Nature Communications (Jan 2025)
Immune correlates of early clearance of Mycobacterium tuberculosis among tuberculosis household contacts in Indonesia
Abstract
Abstract Some individuals, even when heavily exposed to an infectious tuberculosis patient, do not develop a specific T-cell response as measured by interferon-gamma release assay (IGRA). This could be explained by an IFN-γ-independent adaptive immune response, or an effective innate host response clearing Mycobacterium tuberculosis (Mtb) without adaptive immunity. In heavily exposed Indonesian tuberculosis household contacts (n = 1347), a persistently IGRA negative status was associated with presence of a BCG scar, and - especially among those with a BCG scar - with altered innate immune cells dynamics, higher heterologous (Escherichia coli-induced) proinflammatory cytokine production, and higher inflammatory proteins in the IGRA mitogen tube. Neither circulating concentrations of Mtb-specific antibodies nor functional antibody activity associated with IGRA status at baseline or follow-up.
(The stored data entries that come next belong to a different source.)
(** ** The handler on a GET request with a host

    The whole of [doit] once the request line is accepted, the method is GET
    and the host and the path are retrieved, on a run that stays within its
    buffers. *)
Lemma doit_get (client_fd : Z) (buf rp : string) (p : parser_t)
    (host path port : string) :
  rio_readlineb (client_in w) MAXLINE = Some (buf, rp) ->
  parser_parse_line parser_new buf = (p, REQUEST) ->
  parser_retrieve p METHOD = Some "GET" ->
  parser_retrieve p HOST = Some host ->
  parser_retrieve p PATH = Some path ->
  port = match parser_retrieve p PORT with
         | Some q => q
         | None => default_port
         end ->
  snd (doit w client_fd) <> Fault ->
  exists hs s rest relayed,
    client_headers (S (String.length rp)) p rp = (hs, s, rest) /\
    (s = AtEof \/ s = AtBlank \/ s = AtMalformed) /\
    String.length (outbound path host port hs) < MAXBUF /\
    relay (S (String.length (origin_out w (outbound path host port hs))))
      client_fd MAX_OBJECT_SIZE (origin_out w (outbound path host port hs)) =
      Some relayed /\
    doit w client_fd =
      let request := outbound path host port hs in
      let serverfd := open_clientfd w host port in
      if (serverfd <? 0)%Z then
        ((stop_trace w client_fd s ++ [EvConnect host port] ++
          clienterror w client_fd "400" "Bad Request"
            "Proxy could not parse request headers" ++ [EvClose serverfd])%list,
         Ok (-1)%Z)
      else if negb (origin_up w) then
        ((stop_trace w client_fd s ++
          [EvConnect host port; EvWrite serverfd request;
           EvClose serverfd])%list,
         Ok (-1)%Z)
      else
        ((stop_trace w client_fd s ++
          [EvConnect host port; EvWrite serverfd request] ++ relayed ++
          [EvClose serverfd])%list,
         Ok 0%Z).
Proof.
  intros Hr Hl Hm Hh Hp Hport Hnf.
  unfold doit in *. rewrite Hr, Hl in *. cbn [parser_state_eqb negb] in *.
  rewrite Hm in *. change ("GET" =? "GET") with true in *. cbn [negb] in *.
  rewrite Hh, Hp, <- Hport in *.
  destruct (sprintf MAXBUF (cat ["GET"; " "; path; " "; default_version]))
    as [r0|] eqn:E0; [|now elim Hnf].
  destruct (sprintf MAXLINE (cat ["Host: "; host; ":"; port; CRLF]))
    as [hh|] eqn:E1; [|now elim Hnf].
  destruct (strcat MAXBUF r0 hh) as [r1|] eqn:E2; [|now elim Hnf].
  destruct (strcat MAXBUF r1 header_user_agent) as [r2|] eqn:E3; [|now elim Hnf].
  destruct (strcat MAXBUF r2 header_conn) as [r3|] eqn:E4; [|now elim Hnf].
  destruct (strcat MAXBUF r3 header_proxy) as [r4|] eqn:E5; [|now elim Hnf].
  destruct (other_headers w (S (String.length rp)) client_fd p rp r4)
    as [t [[r5 rest]| |]] eqn:Eo; [|now elim Hnf|].
  2:{ exfalso. apply (other_headers_fed (S (String.length rp)) client_fd p rp r4);
      [lia | now rewrite Eo]. }
  destruct (strcat MAXBUF r5 CRLF) as [r6|] eqn:E6; [|now elim Hnf].
  apply other_headers_spec in Eo as (hs & s & Hc & Hreq & Ht & Hs).
  apply sprintf_some in E0 as [-> _]. apply sprintf_some in E1 as [-> _].
  apply strcat_some in E2 as [-> _]. apply strcat_some in E3 as [-> _].
  apply strcat_some in E4 as [-> _]. apply strcat_some in E5 as [-> _].
  apply strcat_some in E6 as [-> Hfit]. subst r5 t.
  rewrite outbound_built in *.
  destruct (relay_spec client_fd MAX_OBJECT_SIZE MAX_OBJECT_SIZE_pos
              (S (String.length (origin_out w (outbound path host port hs))))
              (origin_out w (outbound path host port hs)))
    as (relayed & Hrel & _); [lia|].
  exists hs, s, rest, relayed. repeat split; auto.
  cbv zeta. rewrite Hrel. reflexivity.
Qed.

(** The run stays within its buffers whenever the Host line and every header
    passed on fit a line buffer and the whole request fits the request
    buffer. *)
Lemma doit_defined (client_fd : Z) (buf rp : string) (p : parser_t)
    (host path port : string) (hs : list header_t) (s : stop) (rest : string) :
  rio_readlineb (client_in w) MAXLINE = Some (buf, rp) ->
  parser_parse_line parser_new buf = (p, REQUEST) ->
  parser_retrieve p METHOD = Some "GET" ->
  parser_retrieve p HOST = Some host ->
  parser_retrieve p PATH = Some path ->
  port = match parser_retrieve p PORT with
         | Some q => q
         | None => default_port
         end ->
  client_headers (S (String.length rp)) p rp = (hs, s, rest) ->
  s <> AtNull ->
  String.length (cat ["Host: "; host; ":"; port; CRLF]) < MAXLINE ->
  Forall (fun h => String.length (header_text h) < MAXLINE) (passed hs) ->
  String.length (outbound path host port hs) < MAXBUF ->
  snd (doit w client_fd) <> Fault.
Proof.
  intros Hr Hl Hm Hh Hp Hport Hc Hs Hhl Hfl Hfit.
  assert (Hs' : s = AtEof \/ s = AtBlank \/ s = AtMalformed).
  { destruct s; auto; [congruence|].
    exfalso.
    assert (Hb : forall fuel q r hs' rest',
               client_headers fuel q r = (hs', AtBound, rest') ->
               fuel <= String.length r).
    { clear. induction fuel as [|fuel IH]; intros q r hs' rest' H; [lia|].
      simpl in H.
      destruct (rio_readlineb r MAXLINE) as [[b r1]|] eqn:Er; [|discriminate].
      apply rio_readlineb_consumes in Er.
      destruct (b =? CRLF); [discriminate|].
      destruct (parser_parse_line q b) as [q1 st].
      destruct (negb (parser_state_eqb st HEADER)); [discriminate|].
      destruct (parser_retrieve_next_header q1) as [q2 [h|]]; [|discriminate].
      destruct (client_headers fuel q2 r1) as [[hs1 s1] rest1] eqn:Ec.
      inversion H; subst. apply IH in Ec. lia. }
    apply Hb in Hc. lia. }
  rewrite <- outbound_built in Hfit.
  unfold doit. rewrite Hr, Hl. cbn [parser_state_eqb negb].
  rewrite Hm. change ("GET" =? "GET") with true. cbn [negb].
  rewrite Hh, Hp, <- Hport.
  rewrite !length_append in Hfit.
  rewrite sprintf_fit by lia. rewrite (sprintf_fit MAXLINE) by assumption.
  unfold strcat at 1. rewrite sprintf_fit by (rewrite !length_append; lia).
  unfold strcat at 1. rewrite sprintf_fit by (rewrite !length_append; lia).
  unfold strcat at 1. rewrite sprintf_fit by (rewrite !length_append; lia).
  unfold strcat at 1. rewrite sprintf_fit by (rewrite !length_append; lia).
  rewrite (other_headers_fits _ client_fd p rp _ hs s rest Hc Hs' Hfl)
    by (rewrite !length_append; lia).
  unfold strcat at 1. rewrite sprintf_fit by (rewrite !length_append; lia).
  destruct (open_clientfd w host port <? 0)%Z; [discriminate|].
  destruct (negb (origin_up w)); [discriminate|].
  destruct (relay _ _ _ _); discriminate.
Qed.

(** What a run of [doit] can be: an early exit, which closes the client's
    descriptor and connects to nothing; undefined behaviour before any
    connection; or a run that dials the host the parser gave for the request
    line, and does not close the client's descriptor. *)
Lemma doit_cases (client_fd : Z) :
  (exists t,
     doit w client_fd = ((t ++ [EvClose client_fd])%list, Ok (-1)%Z) /\
     closes client_fd t = 0 /\ connects t = []) \/
  (exists t, doit w client_fd = (t, Fault) /\ connects t = []) \/
  (exists buf rp host port t1 t2 r,
     rio_readlineb (client_in w) MAXLINE = Some (buf, rp) /\
     parser_retrieve (fst (parser_parse_line parser_new buf)) HOST = Some host /\
     doit w client_fd = ((t1 ++ EvConnect host port :: t2)%list, Ok r) /\
     closes client_fd t1 = 0 /\ connects t1 = [] /\ connects t2 = [] /\
     (open_clientfd w host port <> client_fd -> closes client_fd t2 = 0)).
Proof.
  unfold doit.
  destruct (rio_readlineb (client_in w) MAXLINE) as [[buf rp]|] eqn:Er.
  2:{ left. exists []. now repeat split. }
  destruct (parser_parse_line parser_new buf) as [p st] eqn:El.
  destruct (negb (parser_state_eqb st REQUEST)).
  { left. eexists. split; [reflexivity|]. apply clienterror_quiet. }
  destruct (parser_retrieve p METHOD) as [method|].
  2:{ left. exists []. now repeat split. }
  destruct (negb (method =? "GET")).
  { left. eexists. split; [reflexivity|]. apply clienterror_quiet. }
  destruct (parser_retrieve p HOST) as [host|] eqn:Eh.
  2:{ left. exists []. now repeat split. }
  destruct (parser_retrieve p PATH) as [path|].
  2:{ left. exists []. now repeat split. }
  set (port := match parser_retrieve p PORT with
               | Some q => q
               | None => default_port
               end).
  destruct (sprintf MAXBUF _) as [r0|]; [|right; left; exists []; now split].
  destruct (sprintf MAXLINE _) as [hh|]; [|right; left; exists []; now split].
  destruct (strcat MAXBUF r0 hh) as [r1|]; [|right; left; exists []; now split].
  destruct (strcat MAXBUF r1 _) as [r2|]; [|right; left; exists []; now split].
  destruct (strcat MAXBUF r2 _) as [r3|]; [|right; left; exists []; now split].
  destruct (strcat MAXBUF r3 _) as [r4|]; [|right; left; exists []; now split].
  assert (Hq := other_headers_quiet (S (String.length rp)) client_fd client_fd
                  p rp r4).
  assert (Hfed := other_headers_fed (S (String.length rp)) client_fd p rp r4
                    (Nat.lt_succ_diag_r _)).
  destruct (other_headers w (S (String.length rp)) client_fd p rp r4)
    as [t [[r5 rest]| |]]; cbn [fst snd] in Hq, Hfed; destruct Hq as [Hq1 Hq2].
  2:{ right; left. exists t. now split. }
  2:{ congruence. }
  destruct (strcat MAXBUF r5 CRLF) as [r6|].
  2:{ right; left. exists t. now split. }
  right; right.
  destruct (open_clientfd w host port <? 0)%Z.
  { exists buf, rp, host, port, t. eexists. eexists.
    rewrite El. cbn [fst]. repeat split; auto.
    - rewrite connects_app.
      now destruct (clienterror_quiet client_fd 0 "400" "Bad Request"
                      "Proxy could not parse request headers") as [_ ->].
    - intros Hne. rewrite closes_app.
      destruct (clienterror_quiet client_fd client_fd "400" "Bad Request"
                  "Proxy could not parse request headers") as [-> _].
      simpl. apply Z.eqb_neq in Hne. now rewrite Hne. }
  destruct (negb (origin_up w)).
  { exists buf, rp, host, port, t. eexists. eexists.
    rewrite El. cbn [fst]. repeat split; auto.
    intros Hne. simpl. apply Z.eqb_neq in Hne. now rewrite Hne. }
  destruct (relay_spec client_fd MAX_OBJECT_SIZE MAX_OBJECT_SIZE_pos
              (S (String.length (origin_out w r6))) (origin_out w r6))
    as (t' & Hrel & _); [lia|].
  rewrite Hrel. destruct (relay_quiet _ _ _ _ _ Hrel) as (Hc & Hcl & _).
  exists buf, rp, host, port, t. eexists. eexists.
  rewrite El. cbn [fst]. repeat split; auto.
  - simpl. rewrite connects_app, Hc. reflexivity.
  - intros Hne. simpl. rewrite closes_app, Hcl. simpl.
    apply Z.eqb_neq in Hne. now rewrite Hne.
Qed.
In a cohort of adults in a low tuberculosis incidence setting, BCG vaccination induced heterologous innate cytokine production, but only marginally affected Mtb-specific antibody profiles. Our findings suggest that a more efficient host innate immune response, rather than a humoral response, mediates early clearance of Mtb. The protective effect of BCG vaccination against Mtb infection may be linked to innate immune priming, also termed ‘trained immunity’.